Além de designar um país ou uma região político-administrativa, Estado também é considerado como uma instituição poderosa das classes que dominam um país ou região. Trata-se, nos termos de Karl Marx e Friedrich Engels[9], de um Estado classista por ser apropriado pelos atores que comandam a produção do território, como exemplo dos proprietários de grandes empresas e/ou corporações[10]. De uma maneira sintética, para a corrente crítica o Estado é definido pela sociedade que o apropria. E nessa apropriação, as classes dão ao Estado a dimensão de seus interesses e dominação. Mas a aceitação desse domínio resulta, segundo Gramsci, da apropriação das normas pela classe burguesa que tem o Estado como um aparato ideológico que contribui com a legitimação dos valores hegemônicos[11]. Na perspectiva de classe “o Estado é ao mesmo tempo um produto das relações de dominação e o seu modelador”, como bem observa Martin Carnoy[12]. Nicos Poulantzas também ressalta o papel determinante das relações de classe na estruturação do Estado. Segundo este autor, a forma e a função do Estado moderno são determinados pelas relações de classe intrínsecas ao modo de produção capitalista[13].

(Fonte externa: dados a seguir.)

(** The two copies of a write put the bytes at consecutive places of the ring. *)
Lemma ring_write size p d wr j n :
  0 < n ≤ size → zlen p = n → zlen d = size → size < 2 ^ 32 → 0 ≤ j < size →
  let count1 := if n <=? size -₃₂ j then n else size -₃₂ j in
  ∃ d', ('(d, wr, idx) ← copy_in size p 0 count1 d wr j;
         copy_in size p count1 (n -₃₂ count1) d wr idx) = Some (d', wr +₃₂ n, (j + n) mod size) ∧
    zlen d' = size ∧
    ∀ k, 0 ≤ k < size → zget d' ((j + k) mod size) = if k <? n then zget p k else zget d ((j + k) mod size).
Proof.
  intros Hn Hp Hd Hsz Hj count1. unfold count1. rewrite (u32_small (size - j)) by lia.
  rewrite (ring_pos size j n) by lia.
  destruct (Z.leb_spec n (size - j)) as [Hle|Hgt].
  - rewrite Z.sub_diag, (u32_small 0) by lia.
    destruct (copy_in_spec size p 0 n d wr j) as (d' & -> & Hd' & Hx); [lia..|]. simpl. unfold copy_in. simpl.
    exists d'. destruct (Z.ltb_spec 0 n); [|lia]. split; [|split; [lia|]].
    + do 2 f_equal. destruct (Z.leb_spec size (j + n)), (Z.ltb_spec (j + n) size); lia.
    + intros k Hk. rewrite ring_pos by lia. rewrite Hx by (zcases; lia). zcases; f_equal; lia.
  - rewrite (u32_small (n - (size - j))) by lia.
    destruct (copy_in_spec size p 0 (size - j) d wr j) as (d1 & -> & Hd1 & Hx1); [lia..|]. simpl.
    destruct (Z.ltb_spec 0 (size - j)); [|lia]. destruct (Z.leb_spec size (j + (size - j))); [|lia].
    destruct (copy_in_spec size p (size - j) (n - (size - j)) d1 (wr +₃₂ (size - j)) 0)
      as (d' & -> & Hd' & Hx); [lia..|].
    exists d'. destruct (Z.ltb_spec 0 (n - (size - j))); [|lia]. split; [|split; [lia|]].
    + rewrite u32_plus. destruct (Z.leb_spec size (0 + (n - (size - j)))), (Z.ltb_spec (j + n) size);
        try lia; repeat f_equal; lia.
    + intros k Hk. rewrite ring_pos by lia. rewrite Hx, Hx1 by (zcases; lia). zcases; f_equal; lia.
Qed.

Lemma copy_out_spec d idx count p off :
  0 ≤ count → 0 ≤ idx → idx + count ≤ zlen d → 0 ≤ off → off + count ≤ zlen p →
  ∃ p', copy_out d idx count p off = Some p' ∧ zlen p' = zlen p ∧
    ∀ x, 0 ≤ x → zget p' x = if (off <=? x) && (x <? off + count) then zget d (idx + (x - off)) else zget p x.
Proof.
  intros Hc Hi Hd Ho Hp. unfold copy_out. destruct (Z.ltb_spec 0 count).
  2:{ exists p. split; [done|]. split; [done|]. intros x Hx. zcases. }
  destruct (subrange_spec idx count d) as (bs & -> & Hbs & Hget); [done..|]. simpl.
  destruct (splice_spec off bs p) as (p' & -> & Hp' & Hx); [done|lia|].
  exists p'. split; [done|]. split; [done|]. intros x Hx0. rewrite Hx, Hbs by done.
  zcases. apply Hget. lia.
Qed.

(** The two copies of a read, for the number [n] of bytes, the first index [i] and
    the second index [i2]. *)
Definition read_copies (d : list Z) (i i2 count1 count2 : Z) (p : list Z) : option (list Z) :=
  p ← copy_out d i count1 p 0; copy_out d i2 count2 p count1.

Definition read_index2 (size i count1 : Z) : Z :=
  if 0 <? count1 then let i := i +₃₂ count1 in if size <=? i then 0 else i else i.

Lemma ring_read size d p i n :
  0 < n ≤ size → n ≤ zlen p → zlen d = size → size < 2 ^ 32 → 0 ≤ i < size →
  let count1 := if n <=? size -₃₂ i then n else size -₃₂ i in
  let count2 := n -₃₂ count1 in
  let i2 := read_index2 size i count1 in
  0 < count1 ∧ 0 ≤ count2 ∧ count1 + count2 = n ∧ 0 ≤ i2 ∧ i2 + count2 < 2 ^ 32 ∧
  (if 0 <? count2 then i2 +₃₂ count2 else i2) = (i + n) mod size ∧
  ∃ p', read_copies d i i2 count1 count2 p = Some p' ∧ zlen p' = zlen p ∧
    ∀ x, 0 ≤ x → zget p' x = if x <? n then zget d ((i + x) mod size) else zget p x.
Proof.
  intros Hn Hp Hd Hsz Hi count1 count2 i2. assert (0 < count1 ≤ n ∧ i + count1 ≤ size ∧ (count1 < n → i + count1 = size)) as Hc1
    by (unfold count1; rewrite (u32_small (size - i)) by lia; zcases).
  clearbody count1. assert (count2 = n - count1) as Hc2 by (unfold count2; rewrite u32_small; lia).
  clearbody count2. assert (i2 = if size <=? i + count1 then 0 else i + count1) as Hi2.
  { unfold i2, read_index2. rewrite (u32_small (i + count1)) by lia. zcases. }
  clearbody i2. assert (0 ≤ i2 ∧ i2 + count2 ≤ size) as Hi2b by (rewrite Hi2; zcases).
  split; [lia|]. split; [lia|]. split; [lia|]. split; [lia|]. split; [lia|]. split.
  { rewrite (u32_small (i2 + count2)), ring_pos, Hi2 by lia. zcases. }
  unfold read_copies. destruct (copy_out_spec d i count1 p 0) as (p1 & -> & Hp1 & Hx1); [lia..|]. simpl.
  destruct (copy_out_spec d i2 count2 p1 count1) as (p2 & -> & Hp2 & Hx2); [lia..|].
  exists p2. split; [done|]. split; [lia|]. intros x Hx. rewrite Hx2, Hx1 by done.
  destruct (Z.ltb_spec x n) as [Hxn|]; [|zcases].
  rewrite ring_pos by lia. rewrite Hi2. zcases; f_equal; lia.
Qed.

Por conseguinte, “o Estado também é uma expressão ou condensação de relações sociais de classe”, e estas relações implicam, conforme Carnoy, na dominação de um grupo por outro[14]. No que se refere à política de dominação, Guillermo O’Donnell considera o Estado como “el componente específicamente político de la dominación en una sociedad territorialmente delimitada [..] El concepto de Estado resulta equivalente al plano de lo específicamente político, y éste, a su vez, es un aspecto del fenómeno mas amplio de la dominación social[15]. O fato é que, como salientado por Carnoy, “compreender o que seja política no sistema econômico mundial de hoje é, pois, compreender o Estado nacional e compreender o Estado nacional no contexto desse sistema é compreender a dinâmica fundamental de uma sociedade”[16]. Quando nos referimos ao Estado moderno – ou capitalista, é necessário considerar as suas características constitutivas, os processos históricos responsáveis pela sua produção e suas distintas formações conforme os contextos históricos e geográficos. Também é necessário analisar a atuação concreta do Estado no interior da vida social por meio das bases jurídicas e institucionais, de sua estrutura funcional, das políticas públicas, etc.

A preocupação com a formação do espaço goiano a partir das influências da política e da técnica nos leva a considerar o Estado (moderno) como produto e meio de relações de dominação, sobretudo como importante componente político que atua no interior da vida social e na normatização e/ou organização do território por meio do conjunto de instituições, órgãos, bases jurídicas, políticas públicas e de sua estrutura funcional. Mas, além disso, é fundamental considerar especialmente o modo como as classes sociais e/ou os atores hegemônicos (empresas e coorporações) apropriam-no para impor suas ações, evidenciando-o como produto e meio estratégico para o controle do território. Por isso questionamos as teses que pregam o fim do Estado. Há, na verdade, uma (re)significação do papel do Estado e da própria política pelas classes hegemônicas e não, necessariamente, uma crise política, como muitos insistem em afirmar. E por mais que as concepções neoliberais acerca do Estado mínimo ainda sejam eminentes, é indiscutível o papel que ele exerce como intermediador da produção do território. No caso goiano, a formação do Estado foi acompanhada pela atuação de elites locais sempre preocupadas com a hegemonia territorial tendo nesta instituição um dos principais meios de consolidação de suas ações.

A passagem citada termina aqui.